= Task objective =
From the line with "- destruct (fs_read" through the line with "later).1 = Err IoFailed.", inclusive, return each line of the data below exactly and leave the rest out.

= Given data =
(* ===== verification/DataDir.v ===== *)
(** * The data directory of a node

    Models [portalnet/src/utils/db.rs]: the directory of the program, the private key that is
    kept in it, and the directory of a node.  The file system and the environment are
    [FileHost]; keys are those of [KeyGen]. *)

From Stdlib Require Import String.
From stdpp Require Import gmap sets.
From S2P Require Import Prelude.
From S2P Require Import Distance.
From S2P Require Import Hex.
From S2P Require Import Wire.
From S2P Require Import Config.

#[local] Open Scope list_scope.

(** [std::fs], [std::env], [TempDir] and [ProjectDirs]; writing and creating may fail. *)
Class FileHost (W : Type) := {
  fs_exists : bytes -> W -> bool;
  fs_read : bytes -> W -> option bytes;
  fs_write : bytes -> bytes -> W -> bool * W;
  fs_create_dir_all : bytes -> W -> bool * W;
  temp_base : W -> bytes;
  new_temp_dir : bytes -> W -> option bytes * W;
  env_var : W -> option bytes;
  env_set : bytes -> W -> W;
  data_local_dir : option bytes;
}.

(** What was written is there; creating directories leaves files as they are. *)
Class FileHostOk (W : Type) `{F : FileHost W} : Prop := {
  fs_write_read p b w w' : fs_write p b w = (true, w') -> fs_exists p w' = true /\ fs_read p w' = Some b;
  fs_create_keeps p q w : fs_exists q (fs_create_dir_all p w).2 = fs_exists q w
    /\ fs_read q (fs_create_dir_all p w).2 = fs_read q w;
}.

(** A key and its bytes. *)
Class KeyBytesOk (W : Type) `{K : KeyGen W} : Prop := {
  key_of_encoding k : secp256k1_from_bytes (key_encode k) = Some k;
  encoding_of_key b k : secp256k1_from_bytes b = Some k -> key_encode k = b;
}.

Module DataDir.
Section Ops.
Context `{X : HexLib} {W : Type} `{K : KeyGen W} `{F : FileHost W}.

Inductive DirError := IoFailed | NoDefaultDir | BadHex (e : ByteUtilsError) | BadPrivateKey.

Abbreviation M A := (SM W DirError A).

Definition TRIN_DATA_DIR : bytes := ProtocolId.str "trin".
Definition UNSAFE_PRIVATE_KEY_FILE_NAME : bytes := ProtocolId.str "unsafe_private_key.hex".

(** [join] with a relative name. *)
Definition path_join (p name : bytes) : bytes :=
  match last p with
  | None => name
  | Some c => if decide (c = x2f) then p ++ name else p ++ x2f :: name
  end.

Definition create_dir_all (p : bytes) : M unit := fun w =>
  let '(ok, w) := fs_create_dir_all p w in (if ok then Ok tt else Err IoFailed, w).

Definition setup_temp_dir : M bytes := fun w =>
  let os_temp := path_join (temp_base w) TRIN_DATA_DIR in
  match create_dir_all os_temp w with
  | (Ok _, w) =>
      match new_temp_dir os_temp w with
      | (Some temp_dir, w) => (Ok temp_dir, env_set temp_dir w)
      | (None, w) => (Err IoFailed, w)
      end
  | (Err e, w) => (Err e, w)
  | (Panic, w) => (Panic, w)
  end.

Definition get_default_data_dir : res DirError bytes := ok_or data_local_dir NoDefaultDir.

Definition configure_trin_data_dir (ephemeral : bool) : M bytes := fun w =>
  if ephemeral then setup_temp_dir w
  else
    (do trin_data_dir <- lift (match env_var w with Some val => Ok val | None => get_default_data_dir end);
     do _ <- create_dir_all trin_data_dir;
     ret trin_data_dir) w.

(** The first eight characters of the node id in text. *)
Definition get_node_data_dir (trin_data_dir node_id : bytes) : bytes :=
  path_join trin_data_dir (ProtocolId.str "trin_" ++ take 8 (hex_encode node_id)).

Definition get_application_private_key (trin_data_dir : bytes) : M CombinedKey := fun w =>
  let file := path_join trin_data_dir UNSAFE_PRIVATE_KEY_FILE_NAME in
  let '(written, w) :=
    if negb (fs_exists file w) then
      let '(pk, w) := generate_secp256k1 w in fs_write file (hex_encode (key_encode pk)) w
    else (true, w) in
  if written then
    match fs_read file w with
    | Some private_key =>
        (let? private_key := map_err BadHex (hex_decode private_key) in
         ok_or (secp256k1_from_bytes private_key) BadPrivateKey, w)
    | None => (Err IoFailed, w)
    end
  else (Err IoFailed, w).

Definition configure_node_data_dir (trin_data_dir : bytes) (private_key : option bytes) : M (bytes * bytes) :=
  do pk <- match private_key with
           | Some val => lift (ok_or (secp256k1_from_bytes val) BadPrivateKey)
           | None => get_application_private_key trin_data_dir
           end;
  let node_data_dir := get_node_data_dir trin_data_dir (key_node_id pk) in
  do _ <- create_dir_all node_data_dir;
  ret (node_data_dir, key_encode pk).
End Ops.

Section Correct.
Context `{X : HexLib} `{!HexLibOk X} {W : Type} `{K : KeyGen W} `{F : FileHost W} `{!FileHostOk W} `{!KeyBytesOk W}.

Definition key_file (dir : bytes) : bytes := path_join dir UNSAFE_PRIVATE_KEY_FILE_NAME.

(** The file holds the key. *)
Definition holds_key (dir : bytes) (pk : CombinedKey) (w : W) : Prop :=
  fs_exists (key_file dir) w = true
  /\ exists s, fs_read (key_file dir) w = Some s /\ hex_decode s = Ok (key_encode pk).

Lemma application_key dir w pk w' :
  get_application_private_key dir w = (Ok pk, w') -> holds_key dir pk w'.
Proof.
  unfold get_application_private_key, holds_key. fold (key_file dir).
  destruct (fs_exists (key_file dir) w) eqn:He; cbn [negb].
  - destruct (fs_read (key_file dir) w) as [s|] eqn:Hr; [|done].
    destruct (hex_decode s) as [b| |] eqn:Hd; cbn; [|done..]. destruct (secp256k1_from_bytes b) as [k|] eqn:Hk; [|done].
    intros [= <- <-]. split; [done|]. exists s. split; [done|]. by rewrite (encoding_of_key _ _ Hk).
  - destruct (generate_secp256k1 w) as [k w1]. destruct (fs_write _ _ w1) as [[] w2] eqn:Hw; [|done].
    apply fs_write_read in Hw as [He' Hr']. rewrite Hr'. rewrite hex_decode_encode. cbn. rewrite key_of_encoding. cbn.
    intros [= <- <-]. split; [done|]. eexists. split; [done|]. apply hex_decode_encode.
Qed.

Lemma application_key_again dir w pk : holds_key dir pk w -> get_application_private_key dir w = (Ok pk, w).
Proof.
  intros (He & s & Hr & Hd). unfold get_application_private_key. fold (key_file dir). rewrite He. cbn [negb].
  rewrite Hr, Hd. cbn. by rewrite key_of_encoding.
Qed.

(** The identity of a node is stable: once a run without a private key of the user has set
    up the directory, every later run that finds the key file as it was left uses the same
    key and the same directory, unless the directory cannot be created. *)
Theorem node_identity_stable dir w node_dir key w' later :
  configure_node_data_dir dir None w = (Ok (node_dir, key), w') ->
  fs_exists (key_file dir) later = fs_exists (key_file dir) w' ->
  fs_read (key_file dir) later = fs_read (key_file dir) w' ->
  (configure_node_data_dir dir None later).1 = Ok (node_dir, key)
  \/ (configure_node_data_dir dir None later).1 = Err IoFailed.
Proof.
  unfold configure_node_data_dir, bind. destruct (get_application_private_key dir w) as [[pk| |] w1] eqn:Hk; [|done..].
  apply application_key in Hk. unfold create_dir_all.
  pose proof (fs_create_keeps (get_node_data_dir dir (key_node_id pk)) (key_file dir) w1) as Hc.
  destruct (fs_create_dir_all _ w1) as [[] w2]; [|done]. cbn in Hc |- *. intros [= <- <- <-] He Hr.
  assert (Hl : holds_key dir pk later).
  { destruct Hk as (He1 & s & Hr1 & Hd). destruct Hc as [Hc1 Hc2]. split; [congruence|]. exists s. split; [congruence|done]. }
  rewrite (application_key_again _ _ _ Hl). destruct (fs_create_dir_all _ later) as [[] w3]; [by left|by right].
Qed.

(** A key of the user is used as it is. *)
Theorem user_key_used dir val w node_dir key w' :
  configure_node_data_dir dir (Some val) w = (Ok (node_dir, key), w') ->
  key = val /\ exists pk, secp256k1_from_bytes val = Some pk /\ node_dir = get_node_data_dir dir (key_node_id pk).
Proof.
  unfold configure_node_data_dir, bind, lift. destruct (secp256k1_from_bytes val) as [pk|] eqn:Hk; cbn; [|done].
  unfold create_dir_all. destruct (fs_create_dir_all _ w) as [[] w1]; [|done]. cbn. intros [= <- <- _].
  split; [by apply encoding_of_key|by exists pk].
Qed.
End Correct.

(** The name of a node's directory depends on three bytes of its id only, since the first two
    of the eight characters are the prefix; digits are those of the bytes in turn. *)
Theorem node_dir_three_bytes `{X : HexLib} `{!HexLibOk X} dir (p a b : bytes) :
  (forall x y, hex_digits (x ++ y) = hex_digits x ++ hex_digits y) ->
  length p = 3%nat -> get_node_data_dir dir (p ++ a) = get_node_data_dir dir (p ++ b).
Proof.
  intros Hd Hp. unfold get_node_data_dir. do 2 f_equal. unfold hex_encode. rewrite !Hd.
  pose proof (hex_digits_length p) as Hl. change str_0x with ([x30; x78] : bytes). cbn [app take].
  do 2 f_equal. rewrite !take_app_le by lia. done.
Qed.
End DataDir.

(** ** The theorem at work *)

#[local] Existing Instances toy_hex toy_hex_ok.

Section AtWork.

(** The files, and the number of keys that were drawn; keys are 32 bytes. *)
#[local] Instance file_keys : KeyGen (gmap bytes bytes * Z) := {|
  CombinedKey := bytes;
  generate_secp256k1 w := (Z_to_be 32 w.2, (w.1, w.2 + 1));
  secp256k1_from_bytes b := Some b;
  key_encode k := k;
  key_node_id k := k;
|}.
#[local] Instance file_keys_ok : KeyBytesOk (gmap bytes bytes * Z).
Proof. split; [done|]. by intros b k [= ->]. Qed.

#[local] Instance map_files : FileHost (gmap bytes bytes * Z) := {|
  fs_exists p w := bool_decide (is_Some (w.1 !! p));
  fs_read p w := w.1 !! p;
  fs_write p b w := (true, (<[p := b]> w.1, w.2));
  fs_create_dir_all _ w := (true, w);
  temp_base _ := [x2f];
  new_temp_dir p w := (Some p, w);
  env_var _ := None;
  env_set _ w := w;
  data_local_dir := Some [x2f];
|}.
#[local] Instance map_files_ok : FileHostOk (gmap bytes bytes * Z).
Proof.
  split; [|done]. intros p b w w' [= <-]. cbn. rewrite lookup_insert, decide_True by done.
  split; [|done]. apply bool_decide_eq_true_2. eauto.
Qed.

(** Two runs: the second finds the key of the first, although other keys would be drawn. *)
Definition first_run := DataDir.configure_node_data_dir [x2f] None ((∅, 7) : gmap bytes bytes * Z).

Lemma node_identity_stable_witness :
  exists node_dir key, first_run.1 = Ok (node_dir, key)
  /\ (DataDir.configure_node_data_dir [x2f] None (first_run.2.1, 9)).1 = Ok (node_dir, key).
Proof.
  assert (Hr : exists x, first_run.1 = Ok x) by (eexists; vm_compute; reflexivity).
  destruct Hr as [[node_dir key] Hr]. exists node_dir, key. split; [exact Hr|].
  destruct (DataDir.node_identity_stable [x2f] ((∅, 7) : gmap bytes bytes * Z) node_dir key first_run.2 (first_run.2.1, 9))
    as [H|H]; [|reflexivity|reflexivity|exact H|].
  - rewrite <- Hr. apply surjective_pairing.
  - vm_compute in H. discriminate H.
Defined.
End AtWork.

= Solution to the problem =
  - destruct (fs_read (key_file dir) w) as [s|] eqn:Hr; [|done].
    destruct (hex_decode s) as [b| |] eqn:Hd; cbn; [|done..]. destruct (secp256k1_from_bytes b) as [k|] eqn:Hk; [|done].
    intros [= <- <-]. split; [done|]. exists s. split; [done|]. by rewrite (encoding_of_key _ _ Hk).
  - destruct (generate_secp256k1 w) as [k w1]. destruct (fs_write _ _ w1) as [[] w2] eqn:Hw; [|done].
    apply fs_write_read in Hw as [He' Hr']. rewrite Hr'. rewrite hex_decode_encode. cbn. rewrite key_of_encoding. cbn.
    intros [= <- <-]. split; [done|]. eexists. split; [done|]. apply hex_decode_encode.
Qed.

Lemma application_key_again dir w pk : holds_key dir pk w -> get_application_private_key dir w = (Ok pk, w).
Proof.
  intros (He & s & Hr & Hd). unfold get_application_private_key. fold (key_file dir). rewrite He. cbn [negb].
  rewrite Hr, Hd. cbn. by rewrite key_of_encoding.
Qed.

(** The identity of a node is stable: once a run without a private key of the user has set
    up the directory, every later run that finds the key file as it was left uses the same
    key and the same directory, unless the directory cannot be created. *)
Theorem node_identity_stable dir w node_dir key w' later :
  configure_node_data_dir dir None w = (Ok (node_dir, key), w') ->
  fs_exists (key_file dir) later = fs_exists (key_file dir) w' ->
  fs_read (key_file dir) later = fs_read (key_file dir) w' ->
  (configure_node_data_dir dir None later).1 = Ok (node_dir, key)
  \/ (configure_node_data_dir dir None later).1 = Err IoFailed.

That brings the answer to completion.